On they rowed down the silent lanes of water, through the slumbrous city of palaces, turning here, turning there, till soon they lost all knowledge of the direction in which they headed. At length David whispered to them that they drew near the place where they must land. Everybody seemed to speak in a whisper that heavy night, even the folk, generally so light of heart and quick of tongue, who sat on the steps or beneath the porticoes of their houses gasping for air, and the passers-by on the rivas or footwalks that bordered the canals. At a sign from David the boat turned inward and grated against the steps of a marble quay. He paid the boatman, who seemed to have no energy left to dispute the fare, telling him in the same low voice that if he cared to wait he might perhaps row them back within an hour or so. Then they climbed steps and entered a narrow street where there was no canal, on either side of which stood tall houses or dark frowning gateways.

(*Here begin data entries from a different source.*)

(* ===== verification/Router.v ===== *)
(** The router: [pluribus-cognition/src/dispatch.rs].

    It maps committed events to the instances that handle them, gates requests
    through authority, and records every decision in the log.  Its operations
    run on whatever store implements [EventStore]; a run threads the store, the
    projection behind its lock, and the process-wide claim counter.  A loop
    over pages takes fuel; running out of it is an outcome of its own, so that
    a theorem that promises a result also shows the loop ends. *)
From stdpp Require Import base tactics option list strings gmap.
From Stdlib Require Import ZArith NArith Lia Ascii.
From S2P Require Import Prelude Event EventStore Registry Authority Utf8 Json Manifest.

(** ** Subscriptions *)

Record Subscriptions : Type := mkSubscriptions {
  sub_idempotency : gmap string string;
  whole_stream : bool;
  sub_event_types : list string;
  capabilities : list string;
  models : list string;
  constraint_bindings : gmap string (list (string * ConstraintBinding));
}.

Definition idempotency_name (i : Idempotency) : string :=
  match i with
  | Inherent => "inherent"
  | Keyed => "keyed"
  | NonIdempotent => "non-idempotent"
  end.

(** [Subscriptions::from_manifest]; collecting into a map keeps the last. *)
Definition from_manifest (m : ComponentManifest) (model_ids : list string) : Subscriptions := {|
  sub_idempotency :=
    foldl (λ acc p, <[provided_capability p := idempotency_name (idempotency p)]> acc) ∅ (provides m);
  whole_stream := subscribes_to_stream m;
  sub_event_types := filter (λ pattern, negb (String.eqb pattern "*") = true) (subscribes m);
  capabilities := provided_capability <$> provides m;
  models := model_ids;
  constraint_bindings :=
    foldl (λ acc p, <[provided_capability p := provided_bindings p]> acc) ∅ (provides m);
|}.

Record Registration : Type := mkRegistration {
  instance_id : string;
  subscriptions : Subscriptions;
}.

Inductive Routed : Type :=
| Deliver (to_instance : string)
| NoProvider (why : string)
| Denied (why : string).

#[export] Instance routed_eq_dec : EqDecision Routed.
Proof. solve_decision. Defined.

Inductive RouterError : Type :=
| UnknownInstance (id : string)
| RouterStorage (message : string).

(** [impl Display for RouterError]. *)
Definition router_error_to_string (e : RouterError) : string :=
  match e with
  | UnknownInstance id => "unknown instance: " +:+ id
  | RouterStorage message => "router storage failed: " +:+ message
  end.

(** [denial_reason]. *)
Definition denial_reason (r : DenialReason) : string :=
  match r with
  | MissingGrant => "no grant for this capability"
  | ConstraintMismatch => "constraints reject the request"
  | Expired => "authority expired"
  | DepthExceeded => "recursion depth exhausted"
  | PolicyError message => "policy error: " +:+ message
  end.

(** [DispatchProjection]. *)
Record DispatchProjection : Type := mkProjection {
  through : N;
  results : gmap string EventId;
  jobs : gmap (string * string) (Z * string);
  observations : gmap string (gset string);
}.

Definition empty_projection : DispatchProjection := mkProjection 0 ∅ ∅ ∅.

Section payload.
Context {JS : SerdeJson}.

(** [payload_field]. *)
Definition payload_field (e : CommittedEvent) (field : string) : option string :=
  match payload (request e) with
  | CanonicalJson b =>
      match from_slice b with
      | Ok v => match value_get v field with
                | Some x => as_str x
                | None => None
                end
      | Err _ => None
      end
  | Blob _ => None
  end.

(** [json_number]. *)
Definition json_number (e : CommittedEvent) (field : string) : option Z :=
  match payload (request e) with
  | CanonicalJson b =>
      match from_slice b with
      | Ok v => match value_get v field with
                | Some x => as_i64 x
                | None => None
                end
      | Err _ => None
      end
  | Blob _ => None
  end.
Lemma refresh_synced fuel r n s Q (R : RState W → Prop) :
  synced r s → length (log_of s) < fuel →
  (∀ s', synced r s' → log_of s' = log_of s →
     projection s' = foldl project_step empty_projection
                       (of_types (log_of s) (router_stream r) PROJECTED_TYPES) → Q tt s') →
  (∀ s', synced r s' → log_of s' = log_of s → R s') →
  wp (refresh fuel (router_stream r) n) s Q R.
Proof.
  intros [Hi Hp] Hf HQ HR. pose proof (es_log_invariant _ Hi) as Hl.
  set (L := of_types (log_of s) (router_stream r) PROJECTED_TYPES) in *.
  assert (∀ pre post s', newer L (through (projection s)) = pre ++ post →
    moved s s' (foldl project_step (projection s) pre) → synced r s') as Hsync.
  { intros pre post s' Hn (Hi' & Hlog & Hp' & _). split; [done|]. rewrite Hlog, Hp'.
    by eapply projected_prefix. }
  apply refresh_wp; [done| | |].
  - eapply Nat.le_lt_trans; [|done]. unfold newer, of_types, in_stream.
    rewrite !length_filter. done.
  - intros s' Hm. apply HQ; [eapply (Hsync _ []); [by rewrite app_nil_r|done]|by destruct Hm as (_ & ? & _)|].
    destruct Hm as (_ & _ & -> & _). destruct Hp as [Hp _]. fold L in Hp. fold L. rewrite Hp at 1.
    rewrite <- foldl_app. by rewrite older_newer by by apply of_types_sorted.
  - intros s' pre post Hn Hm. apply HR; [by eapply Hsync|by destruct Hm as (_ & ? & _)].
Qed.

Lemma result_for_wp fuel r req s Q (R : RState W → Prop) :
  synced r s → length (log_of s) < fuel →
  (∀ s', synced r s' → log_of s' = log_of s →
     Q (find (answers req) (of_types (log_of s) (router_stream r) PROJECTED_TYPES)) s') →
  (∀ s', synced r s' → log_of s' = log_of s → R s') →
  wp (result_for fuel r req) s Q R.
Proof.
  intros Hs Hf HQ HR. apply wp_bind, refresh_synced; [done|done| |done].
  intros s1 Hs1 Hl1 Hp1. apply wp_bind, wp_projection.
  assert (∀ s2, kept s1 s2 → synced r s2 ∧ log_of s2 = log_of s) as Hk.
  { intros s2 (Hi2 & Hl2 & Hp2 & _). destruct Hs1 as [_ Hp]. unfold synced. rewrite Hl2, Hp2. by split. }
  rewrite Hp1, fold_results. cbn [results empty_projection]. rewrite lookup_empty.
  destruct (find (answers req) _) as [e|] eqn:Ef; simpl.
  - apply wp_get; [apply Hs1| |].
    + intros s2 Hk2. destruct (Hk s2 Hk2) as [Hs2 Hl2]. rewrite Hl1.
      rewrite find_id_unique; [by apply HQ|apply es_log_invariant, Hs|].
      apply find_some in Ef as [Hin%list_elem_of_In _]. by apply of_types_elem in Hin as [? _].
    + intros s2 Hk2. destruct (Hk s2 Hk2). by apply HR.
  - apply wp_ret. by apply HQ.
Qed.
(** *** [poll] *)

(** Fetching one event by its identifier does not fail. *)
Definition gets_succeed : Prop := ∀ id (w : W), es_inv w → ∃ o w', es_get id w = (Ok o, w').

(** [owns_timer] on a log. *)
Definition owns (log : list CommittedEvent) r (id : string) (e : CommittedEvent) : bool :=
  if negb (String.eqb (event_type (request e)) "timer.fired") then true
  else match payload_field e "requestEventId" with
       | None => false
       | Some req =>
           match find_id log req with
           | Some set =>
               String.eqb (stream_id (request set)) (router_stream r)
               && String.eqb (event_type (request set)) "timer.set"
               && String.eqb (principal_id (actor (request set))) id
           | None => false
           end
       end.

(** A store with this log may fail to read an event. *)
Definition get_may_fail (log : list CommittedEvent) (id : string) : Prop :=
  ∃ (w : W) e w', es_inv w ∧ es_log w = log ∧ es_get id w = (Err e, w').

(** A timer event whose request could not be read: [owns_timer] takes it for
    an event of another instance. *)
Definition unread_timer (log : list CommittedEvent) (e : CommittedEvent) : Prop :=
  event_type (request e) = "timer.fired" ∧
  ∃ req, payload_field e "requestEventId" = Some req ∧ get_may_fail log req.

Lemma owns_timer_wp r id e s (Q : bool → RState W → Prop) (R : RState W → Prop) :
  es_inv (store s) →
  (∀ s', kept s s' → Q (owns (log_of s) r id e) s') →
  (∀ s', kept s s' → unread_timer (log_of s) e → Q false s') → wp (owns_timer r id e) s Q R.
Proof.
  intros Hi HQ HF. unfold owns_timer, owns in *.
  destruct (String.eqb_spec (event_type (request e)) "timer.fired") as [Ht|]; [|by apply wp_ret, HQ].
  cbn [negb] in *.
  destruct (payload_field e "requestEventId") as [req|] eqn:Ereq; [|by apply wp_ret, HQ].
  apply wp_bind. unfold wp at 1, rt_store_ok. destruct (es_get req (store s)) as [[o|x] w] eqn:Eg; simpl;
    pose proof (es_get_state _ _ _ _ Hi Eg) as [Hw Hl].
  - pose proof (es_get_ok _ _ _ _ Hi Eg) as ->. apply wp_ret, HQ. by split_and!.
  - apply wp_ret, HF; [by split_and!|]. split; [done|]. exists req. split; [done|]. by exists (store s), x, w.
Qed.

Definition wanted (log : list CommittedEvent) r (reg : Registration) (e : CommittedEvent) : bool :=
  accepts (subscriptions reg) e && owns log r (instance_id reg) e.

(** What a poll finds in a list: the wanted events, but for timer events whose
    request could not be read. *)
Inductive found_in (log : list CommittedEvent) r (reg : Registration)
    : list CommittedEvent → list CommittedEvent → Prop :=
| found_nil : found_in log r reg [] []
| found_wanted e l f : wanted log r reg e = true → found_in log r reg l f → found_in log r reg (e :: l) (e :: f)
| found_unwanted e l f : wanted log r reg e = false → found_in log r reg l f → found_in log r reg (e :: l) f
| found_unread e l f : unread_timer log e → found_in log r reg l f → found_in log r reg (e :: l) f.

Lemma found_all log r reg l : found_in log r reg l (filter (λ e, wanted log r reg e = true) l).
Proof.
  induction l as [|e l IH]; [constructor|]. rewrite (filter_true_cons (wanted log r reg)).
  destruct (wanted log r reg e) eqn:E; by constructor.
Qed.

Lemma found_app log r reg l f l' f' :
  found_in log r reg l f → found_in log r reg l' f' → found_in log r reg (l ++ l') (f ++ f').
Proof. induction 1; intros H'; [done|..]; cbn [app]; [apply found_wanted|apply found_unwanted|apply found_unread]; auto. Qed.

(** Leaving out what is not wanted changes nothing. *)
Lemma found_filter log r reg (K : CommittedEvent → Prop) `{!∀ e, base.Decision (K e)} l f :
  (∀ e, wanted log r reg e = true → K e) → found_in log r reg (filter K l) f → found_in log r reg l f.
Proof.
  intros HK. revert f. induction l as [|e l IH]; intros f Hf; [done|]. rewrite filter_cons in Hf.
  case_decide as He.
  - inversion Hf; subst; [apply found_wanted|apply found_unwanted|apply found_unread]; auto.
  - apply found_unwanted; [|by apply IH]. apply not_true_iff_false. auto.
Qed.

Lemma found_exact log r reg l f : gets_succeed → found_in log r reg l f →
  f = filter (λ e, wanted log r reg e = true) l.
Proof.
  intros Hg. induction 1 as [|e l f Hw _ IH|e l f Hw _ IH|e l f Hu _ IH]; [done|..].
  - by rewrite (filter_true_cons (wanted log r reg)), Hw, IH.
  - by rewrite (filter_true_cons (wanted log r reg)), Hw, IH.
  - destruct Hu as (_ & req & _ & w & x & w' & Hi & _ & E). destruct (Hg req w Hi) as (o & w2 & E2). congruence.
Qed.

Lemma poll_page_wp r reg limit page matched s Q (R : RState W → Prop) :
  es_inv (store s) → (len matched < limit)%N →
  (∀ s' f, kept s s' → found_in (log_of s) r reg page f → Q (take (N.to_nat limit) (matched ++ f)) s') →
  wp (poll_page r reg limit page matched) s Q R.
Proof.
  revert matched s Q. induction page as [|e page IH]; intros matched s Q Hi Hlt HQ; simpl.
  { apply wp_ret. specialize (HQ s [] (kept_refl s Hi) (found_nil _ _ _)). rewrite app_nil_r in HQ.
    rewrite take_ge in HQ; [done|]. unfold len in Hlt. lia. }
  destruct (accepts (subscriptions reg) e) eqn:Eacc.
  2: { apply IH; [done|done|]. intros s' f Hk Hf. apply HQ; [done|]. apply found_unwanted; [|done].
       unfold wanted. by rewrite Eacc. }
  apply wp_bind, owns_timer_wp; [done|..]; intros s1 Hk1.
  all: assert (∀ s2, kept s1 s2 → kept s s2) as Hk by (intros s2; by apply kept_trans).
  all: pose proof Hk1 as (Hi1 & Hl1 & _).
  - destruct (owns (log_of s) r (instance_id reg) e) eqn:Eo.
    + assert (wanted (log_of s) r reg e = true) as Hw by (unfold wanted; by rewrite Eacc, Eo).
      destruct (N.eqb_spec (len (matched ++ [e])) limit) as [Hlim|Hne].
      * apply wp_ret. specialize (HQ s1 _ Hk1 (found_wanted _ _ _ _ _ _ Hw (found_all _ _ _ page))).
        change (matched ++ e :: ?l) with (matched ++ [e] ++ l) in HQ. rewrite app_assoc in HQ.
        rewrite take_app_le, take_ge in HQ; [done|unfold len in Hlim; lia..].
      * apply IH; [done|unfold len in *; rewrite length_app in *; simpl in *; lia|].
        intros s2 f Hk2. rewrite Hl1, <- app_assoc. intros Hf. apply HQ; [by apply Hk|]. by apply found_wanted.
    + apply IH; [done|done|]. intros s2 f Hk2. rewrite Hl1. intros Hf. apply HQ; [by apply Hk|].
      apply found_unwanted; [|done]. unfold wanted. by rewrite Eacc, Eo.
  - intros Hu. apply IH; [done|done|]. intros s2 f Hk2. rewrite Hl1. intros Hf. apply HQ; [by apply Hk|].
    by apply found_unread.
Qed.

(** The events a poll reads: all of the stream, or those of the given types. *)
Definition polled (log : list CommittedEvent) r (wildcard : bool) (ts : list string)
    : list CommittedEvent :=
  if wildcard then in_stream log (router_stream r) else of_types log (router_stream r) ts.

Lemma polled_sorted log r wildcard ts :
  log_invariant log → StronglySorted seq_lt (polled log r wildcard ts).
Proof. destruct wildcard; [apply in_stream_sorted|apply of_types_sorted]. Qed.

Lemma take_take_app {A} n (l1 l2 : list A) : take n (take n l1 ++ l2) = take n (l1 ++ l2).
Proof.
  destruct (decide (length l1 < n)) as [H|H].
  - by rewrite (take_ge l1) by lia.
  - rewrite !take_app_le by (rewrite ?length_take; lia). by rewrite take_take, Nat.min_id.
Qed.
Lemma gate_loop_wp fuel (authority : R) now_ms es gated denied s :
  let st := router_stream (ag_router (agent_of s)) in
  json_roundtrip → synced (ag_router (agent_of s)) (rstate s) →
  length (log_of (rstate s)) + 2 * length es < fuel →
  NoDup (event_id <$> es) → (∀ e, e ∈ es → ready (log_of (rstate s)) st e) →
  awp (gate_loop fuel authority now_ms es gated denied) s
    (λ _ s', passed (2 * length es) s s' ∧
       gated_through (agent_of s') = foldl N.max (gated_through (agent_of s)) (sequence <$> es) ∧
       ∀ e, e ∈ es → event_type (request e) = "capability.requested" →
         settled (log_of (rstate s')) st (event_id e))
    (passed (2 * length es) s).
Proof.
  revert gated denied s. induction es as [|e es IH]; intros gated denied s st Hj Hs Hf Hnd Hr; simpl.
  { apply awp_ret. split; [by split; [|done|done|cbn; lia]|]. split; [done|].
    intros ? []%not_elem_of_nil. }
  rewrite fmap_cons, NoDup_cons in Hnd. destruct Hnd as [Hne Hnd]. simpl in Hf. apply awp_bind.
  eapply awp_mono; [apply gate_event_wp; [done|done|lia|apply Hr; by left]| |].
  2: { intros s1 Hp. eapply passed_weaken; [done|lia]. }
  intros [g d] s1 (Hp & Ht & Hg & Hset). pose proof Hp as [Hr1 Hs1 Hpre1 Hl1].
  eapply awp_mono; [apply (IH (gated + g)%N (denied + d)%N s1); rewrite ?Hr1|..].
  - done.
  - done.
  - lia.
  - done.
  - intros e' He' Hc. destruct (Hr e' (list_elem_of_further _ _ _ He') Hc) as [Hend|Hgate].
    + left. by eapply ended_prefix.
    + right. eapply gateable_touches; [done| |done]. intros Heq. apply Hne. rewrite <- Heq.
      by apply list_elem_of_fmap_2.
  - intros _ s2 (Hp2 & Hg2 & Hall). split; [eapply passed_weaken; [by eapply passed_trans|lia]|].
    split; [by rewrite Hg2, Hg|].
    intros e' [->|He']%elem_of_cons Hc; [|by rewrite Hr1 in Hall; apply Hall].
    eapply settled_prefix; [apply Hp2|]. by apply Hset.
  - intros s2 Hp2. eapply passed_weaken; [by eapply passed_trans|lia].
Qed.

Lemma foldl_max_sorted (es : list CommittedEvent) (n : N) :
  StronglySorted seq_lt es → (∀ e, e ∈ es → (n < sequence e)%N) →
  foldl N.max n (sequence <$> es) = match last es with Some e => sequence e | None => n end.
Proof.
  intros Hs. revert n. induction Hs as [|e es Hs IH He]; intros n Hn; [done|].
  assert (n < sequence e)%N by (apply Hn; by left). cbn [fmap list_fmap foldl].
  rewrite N.max_r by lia. rewrite IH.
  - rewrite last_cons. by destruct (last es).
  - rewrite Forall_forall in He. intros x Hx. by apply He.
Qed.

(** The requests one pass of the gate looks at. *)
Definition gate_page (a : Agent P I) log : list CommittedEvent :=
  take (N.to_nat (ag_batch a)) (newer (of_types log (ag_stream a) GATED_TYPES) (gated_through a)).

Lemma gate_page_sublist a log : gate_page a log `sublist_of` log.
Proof.
  unfold gate_page, newer, of_types, in_stream. etrans; [apply sublist_take|].
  etrans; [apply sublist_filter|]. etrans; apply sublist_filter.
Qed.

Just as they stepped into the shadow of this street they heard the prow of another boat grate against the marble steps behind them and caught the faint sound of talk, apparently between their rower and others in the second boat.
“Forward, Sir Hugh,” said Day a little nervously. “This part of Venice has no good name, for many wicked deeds are done here, but soon we shall be through it.”
So they stepped out briskly, and when they were about half-way down the street heard other steps behind them. They turned and looked back through the gloom, whereon the sound of the following steps died away. They pushed on again, and so, unless the echo deceived them, did those quick, stealthy steps. Then, as though by common consent, though no one gave the word, they broke into a run and gained the end of the street, which they now saw led into a large open space lit by the light of the great moon, that broke suddenly through the veil of cloud or mist. Again, as though by common consent, they wheeled around, Hugh drawing his sword, and perceived emerging from the street six or seven cloaked fellows, who, on catching sight of the flash of steel, halted and melted back into the gloom.